How much are those homes worth today compared to 1996?

It really doesn't matter because the people with the negative equity either didn't own their home in 1996 or have re-financed since. For them, what it was worth 12 years ago is moot.

 

 

Just on this one point: if what the property was worth 12 years ago is moot for those with current negative equity (which I agree it is, basically), then isn't the fact that they have negative equity also moot unless they're trying to sell now or cant afford the mortgage payments? They may not like the fact that they have to pay more than they think they should now that properties are devalued but that's the same as me not liking the fact that I bought a computer days before a new model was introduced that's better & the price on mine went way down. Bottom line is that, by your figures, only 15-18% of today's homeowners have current negative equity &, of them, it's possible that only a very small % cant afford to see this thru until their property values go back up.

Absolutely correct Steve. If the owner isn't selling and can afford to pay the mortgage negative equity is moot. However, the numbers I'm seeing indicate that a majority of those people are sub-prime borrowers who can't afford the payments and are in distress - and obviously that's the problem.

 

But that's just it.... the #s you're seeing, while made up of real people that I feel bad for, are not necessarily the same #s across that 15-18% board. And, if those that you're seeing represent only a small subgroup, isnt that "business as usual" in this country? There's always a 5% "you're screwed" group in any investment... the ones who can see it thru wind up with a nifty profit when the values go up again. You're closer to this one, since it's NYC real estate, but others got similar shaft in other downturns.

 

edited to add: I also wouldnt assume that all mortgage loan defaults are by folks who are now destitute. A % of this are folks just walking away from bad investments and taking the loss.

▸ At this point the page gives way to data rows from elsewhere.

(** C37: the catalog, exactly.  [from_assets] answers the catalog [c] if and only if the versions
    of [c] strictly increase, every pair of [c] is an [up] and a [down] script of its identifier,
    and the assets parse, in some order, to exactly the scripts of [c].  So nothing is dropped
    or duplicated, two names of one version or an unpaired script are always refused, and the
    order in which the source lists its assets does not matter. *)
Theorem catalog_spec `{Crypto} (assets assets' : list MigrationAsset) (c : MigrationCatalog) :
  (from_assets assets = Ok c ↔ catalog_wf c ∧ map asset_parse assets ≡ₚ map Ok (scripts c))
  ∧ (assets ≡ₚ assets' → from_assets assets = Ok c → from_assets assets' = Ok c).
Proof.
  split; [apply from_assets_iff|]. intros Hp Hc%from_assets_iff. apply from_assets_iff.
  by rewrite <- Hp.
Qed.

Definition sample_assets : list MigrationAsset :=
  [mk_asset "migrations/2__add_index.up.sql" ("--! babar: transaction = none" ++ [x0a] ++ "CREATE INDEX CONCURRENTLY i ON t (a)");
   mk_asset "migrations/1__init.down.sql" "DROP TABLE t";
   mk_asset "migrations/1__init.up.sql" "CREATE TABLE t (a int)";
   mk_asset "migrations/2__add_index.down.sql" "DROP INDEX i"].

(** The sample catalog, evaluated. *)
Definition sample_catalog : MigrationCatalog :=
  Eval vm_compute in match from_assets (H := toy_crypto) sample_assets with Ok c => c | Err _ => mk_catalog [] end.

Lemma catalog_spec_witness :
  from_assets (H := toy_crypto) (reverse sample_assets) = Ok sample_catalog
  ∧ map (λ p, id_version (pair_id p)) (pairs sample_catalog) = [1; 2].
Proof.
  split; [|vm_compute; reflexivity].
  apply (catalog_spec (H := toy_crypto) sample_assets (reverse sample_assets) sample_catalog).
  - symmetry. apply reverse_Permutation.
  - vm_compute. reflexivity.
Defined.

(** ** Reconciling *)
Section reconciling.
Context {T : Type}.
Implicit Types (a : AppliedMigration T) (applied : list (AppliedMigration T)) (p : MigrationPair)
  (c : MigrationCatalog) (prev : option MigrationId).

(** The row [a] records the pair [p] as it is in the source. *)
Definition records p a : Prop :=
  applied_id a = pair_id p
  ∧ up_checksum a = script_checksum (pair_up p) ∧ down_checksum a = script_checksum (pair_down p)
  ∧ up_transaction_mode a = script_mode (pair_up p) ∧ down_transaction_mode a = script_mode (pair_down p).

Lemma verify_drift_Ok a p : applied_id a = pair_id p → verify_drift a p = Ok tt ↔ records p a.
Proof.
  intros Hi. unfold verify_drift, records.
  repeat match goal with |- context [bool_decide ?P] => destruct (bool_decide_reflect P) end; cbn [negb]; naive_solver.
Qed.

Definition after prev (ps : list MigrationPair) : Prop :=
  match prev with Some i => Forall (λ p, key_lt i (pair_id p) = true) ps | None => True end.

Lemma reconcile_from_Ok prev ps applied :
  StronglySorted version_before ps → after prev ps →
  reconcile_from prev ps applied = Ok tt ↔ Forall2 records (take (length applied) ps) applied.
Proof.
  revert prev ps. induction applied as [|a applied IH]; intros prev ps Hs Ha; cbn [reconcile_from length take].
  { by split; [constructor|]. }
  destruct ps as [|p ps].
  { cbn. split; [|by inversion 1]. intros Hr. apply result_bind_Ok in Hr as ([] & _ & Hr). done. }
  cbn [take]. inversion Hs as [|?? Hs' Hbefore]; subst. rewrite Forall2_cons.
  assert (after (Some (pair_id p)) ps) as Ha'.
  { cbn. eapply Forall_impl; [exact Hbefore|]. intros q Hq. cbn. unfold version_before in Hq.
    by rewrite (proj2 (Z.ltb_lt _ _)). }
  destruct (bool_decide_reflect (pair_id p = applied_id a)) as [Hi|Hi]; cbn [negb].
  - assert ((match prev with
      | Some previous => if negb (key_lt previous (applied_id a)) then
          Err (AppliedMigrationOrderMismatch ("migration after " ++ id_display previous) (id_display (applied_id a)))
          else Ok tt
      | None => Ok tt end) = Ok tt) as ->.
    { destruct prev as [i|]; [|done]. apply Forall_cons in Ha as [Ha _]. rewrite <- Hi, Ha. done. }
    cbn [mbind result_bind]. rewrite <- verify_drift_Ok by done. rewrite <- Hi, <- (IH _ _ Hs' Ha').
    destruct (verify_drift a p) as [[]|e]; cbn; naive_solver.
  - split; [|intros [(? & _) _]; congruence].
    intros Hr. apply result_bind_Ok in Hr as ([] & _ & Hr). done.
Qed.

My bad Steve, I should have indicated where the numbers originated. Those are NAR Stats (National Association of Realtors), so it is a national number.

 

I agree those numbers do contain some people who bought homes as investments, but there's no way to tell the percentage. And yes some people just walked away from a bad investment, but I don't think it's business as usual. There is still an inordinate amount of people who have lost or are a verge of losing their home.

 

And again it's impossible to compare those stats to the 70's or 30's because home ownership was significantly less in those decades - especially the 30's. And that's why I feel this situation is worse in many ways.

 

But, as I have tried to persuade many in the industry, I think there is a viable solution. Freeze the sub-prime mortgages, roll the numbers back to the buy-in rate and allow consumers to pay their home off from there. A two percent increase cap can even be written into the contract.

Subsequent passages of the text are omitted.